PROBLEM DESCRIPTION. Could every line of the data be printed exactly as it reads?

Segment Start: EXTRACTED DATA

(** ** Further properties of the dispatch loop *)

Lemma yield_star_equiv action computation nested :
  forall st rest1 rest2,
  (forall st', equiv (rest1 st') (rest2 st')) ->
  equiv (yield_star action computation nested st rest1)
        (yield_star action computation nested st rest2).
Proof.
  induction nested as [r|e|a k IH|t k IH]; intros st rest1 rest2 H; simpl.
  - apply H.
  - constructor.
  - constructor. intros x. apply IH, H.
  - destruct (invoke action computation t st); [constructor | apply IH, H].
Qed.

(** The loop uses the table only through the entries it finds. *)
Lemma _handle_loop_ext h1 h2 :
  (forall action, lookup_handler h1 action = lookup_handler h2 action) ->
  forall c resolved aborted' v,
  equiv (_handle_loop h1 c resolved aborted' v)
        (_handle_loop h2 c resolved aborted' v).
Proof.
  intros H c. induction c as [r|e|a k IH]; intros resolved aborted' v.
  - apply equiv_refl.
  - apply equiv_refl.
  - simpl. destruct (resolved && negb aborted'); [|apply equiv_refl].
    rewrite <- H. destruct (lookup_handler h1 a) as [[w|f]|].
    + apply IH.
    + destruct (parameters a) as [ps|]; [|constructor].
      destruct (invoke_all a k (tactic_calls (f ps)) _) as [e|st];
        [constructor|].
      assert (forall st', equiv
        (let '(mkLocals resumed resolved0 aborted'0 value') := st' in
         match resumed with
         | Some v0 => _handle_loop h1 (k v0) resolved0 aborted'0 value'
         | None => after_loop (Yield a k) resolved0 aborted'0 value'
         end)
        (let '(mkLocals resumed resolved0 aborted'0 value') := st' in
         match resumed with
         | Some v0 => _handle_loop h2 (k v0) resolved0 aborted'0 value'
         | None => after_loop (Yield a k) resolved0 aborted'0 value'
         end)) as Hrest.
      { intros [[w|] i b u]; [apply IH | apply equiv_refl]. }
      destruct (maybeComputation (f ps)) as [nested|].
      * apply yield_star_equiv. exact Hrest.
      * apply Hrest.
    + constructor. intros x. apply IH.
Qed.

(** X1.  Handling a computation for none of whose Actions the table
    finds an entry, own or inherited -- in particular handling with an
    empty table that inherits nothing -- changes nothing its consumer can
    observe: the same Actions, answered the same way, and the same result
    or exception. *)
Theorem unhandled_identity handlers c :
  unhandled handlers c ->
  forall answers,
  observe (_handle c handlers) answers = observe c answers.
Proof. intros H. apply equiv_observe, _handle_unhandled, H. Qed.

Lemma unhandled_identity_witness :
  observe (_handle echo (plain ∅)) [VString "a"; VUndefined] =
  observe echo [VString "a"; VUndefined].
Proof.
  apply (unhandled_identity (plain ∅) echo).
  constructor; [reflexivity|]. intros x.
  constructor; [reflexivity|]. intros y. constructor.
Defined.

(** X2.  A handler function that does nothing but call [resume(v)] acts
    as the plain value entry [v] does: the loop goes on from the
    computation advanced with [v], without suspending. *)
Theorem resume_entry_as_value handlers action computation abortedValue f ps
    v :
  lookup_handler handlers action = Some (EFunction f) ->
  parameters action = Some ps ->
  tactic_calls (f ps) = [call_resume v] ->
  maybeComputation (f ps) = None ->
  _handle_loop handlers (Yield action computation) true false abortedValue =
  _handle_loop handlers (computation v) true false abortedValue.
Proof.
  intros Hf Hps Hcalls Hnone.
  rewrite (_handle_loop_function _ _ _ _ _ _ Hf Hps).
  unfold run_handler. rewrite Hcalls, Hnone. simpl. unfold resume. simpl.
  destruct (computation v) eqn:E; simpl; rewrite ?E; reflexivity.
Qed.

Lemma resume_entry_as_value_witness :
  _handle echo console_handlers =
  _handle (bind (call (Console "writeLine") [VString "hi"])
             (fun _ => Return (VString "hi"))) console_handlers.
Proof.
  exact (resume_entry_as_value console_handlers Console_readLine
           (fun line => bind (call (Console "writeLine") [line])
              (fun _ => Return line))
           VUndefined
           (fun _ => mkHandlerResult [call_resume (VString "hi")] None)
           [] (VString "hi") eq_refl eq_refl eq_refl eq_refl).
Defined.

Segment End: EXTRACTED DATA

ANSWER FOR THIS EXERCISE.
(** ** Further properties of the dispatch loop *)

Lemma yield_star_equiv action computation nested :
  forall st rest1 rest2,
  (forall st', equiv (rest1 st') (rest2 st')) ->
  equiv (yield_star action computation nested st rest1)
        (yield_star action computation nested st rest2).
Proof.
  induction nested as [r|e|a k IH|t k IH]; intros st rest1 rest2 H; simpl.
  - apply H.
  - constructor.
  - constructor. intros x. apply IH, H.
  - destruct (invoke action computation t st); [constructor | apply IH, H].
Qed.

(** The loop uses the table only through the entries it finds. *)
Lemma _handle_loop_ext h1 h2 :
  (forall action, lookup_handler h1 action = lookup_handler h2 action) ->
  forall c resolved aborted' v,
  equiv (_handle_loop h1 c resolved aborted' v)
        (_handle_loop h2 c resolved aborted' v).
Proof.
  intros H c. induction c as [r|e|a k IH]; intros resolved aborted' v.
  - apply equiv_refl.
  - apply equiv_refl.
  - simpl. destruct (resolved && negb aborted'); [|apply equiv_refl].
    rewrite <- H. destruct (lookup_handler h1 a) as [[w|f]|].
    + apply IH.
    + destruct (parameters a) as [ps|]; [|constructor].
      destruct (invoke_all a k (tactic_calls (f ps)) _) as [e|st];
        [constructor|].
      assert (forall st', equiv
        (let '(mkLocals resumed resolved0 aborted'0 value') := st' in
         match resumed with
         | Some v0 => _handle_loop h1 (k v0) resolved0 aborted'0 value'
         | None => after_loop (Yield a k) resolved0 aborted'0 value'
         end)
        (let '(mkLocals resumed resolved0 aborted'0 value') := st' in
         match resumed with
         | Some v0 => _handle_loop h2 (k v0) resolved0 aborted'0 value'
         | None => after_loop (Yield a k) resolved0 aborted'0 value'
         end)) as Hrest.
      { intros [[w|] i b u]; [apply IH | apply equiv_refl]. }
      destruct (maybeComputation (f ps)) as [nested|].
      * apply yield_star_equiv. exact Hrest.
      * apply Hrest.
    + constructor. intros x. apply IH.
Qed.

(** X1.  Handling a computation for none of whose Actions the table
    finds an entry, own or inherited -- in particular handling with an
    empty table that inherits nothing -- changes nothing its consumer can
    observe: the same Actions, answered the same way, and the same result
    or exception. *)
Theorem unhandled_identity handlers c :
  unhandled handlers c ->
  forall answers,
  observe (_handle c handlers) answers = observe c answers.
Proof. intros H. apply equiv_observe, _handle_unhandled, H. Qed.

Lemma unhandled_identity_witness :
  observe (_handle echo (plain ∅)) [VString "a"; VUndefined] =
  observe echo [VString "a"; VUndefined].
Proof.
  apply (unhandled_identity (plain ∅) echo).
  constructor; [reflexivity|]. intros x.
  constructor; [reflexivity|]. intros y. constructor.
Defined.

(** X2.  A handler function that does nothing but call [resume(v)] acts
    as the plain value entry [v] does: the loop goes on from the
    computation advanced with [v], without suspending. *)
Theorem resume_entry_as_value handlers action computation abortedValue f ps
    v :
  lookup_handler handlers action = Some (EFunction f) ->
  parameters action = Some ps ->
  tactic_calls (f ps) = [call_resume v] ->
  maybeComputation (f ps) = None ->
  _handle_loop handlers (Yield action computation) true false abortedValue =
  _handle_loop handlers (computation v) true false abortedValue.
Proof.
  intros Hf Hps Hcalls Hnone.
  rewrite (_handle_loop_function _ _ _ _ _ _ Hf Hps).
  unfold run_handler. rewrite Hcalls, Hnone. simpl. unfold resume. simpl.
  destruct (computation v) eqn:E; simpl; rewrite ?E; reflexivity.
Qed.

Lemma resume_entry_as_value_witness :
  _handle echo console_handlers =
  _handle (bind (call (Console "writeLine") [VString "hi"])
             (fun _ => Return (VString "hi"))) console_handlers.
Proof.
  exact (resume_entry_as_value console_handlers Console_readLine
           (fun line => bind (call (Console "writeLine") [line])
              (fun _ => Return line))
           VUndefined
           (fun _ => mkHandlerResult [call_resume (VString "hi")] None)
           [] (VString "hi") eq_refl eq_refl eq_refl eq_refl).
Defined.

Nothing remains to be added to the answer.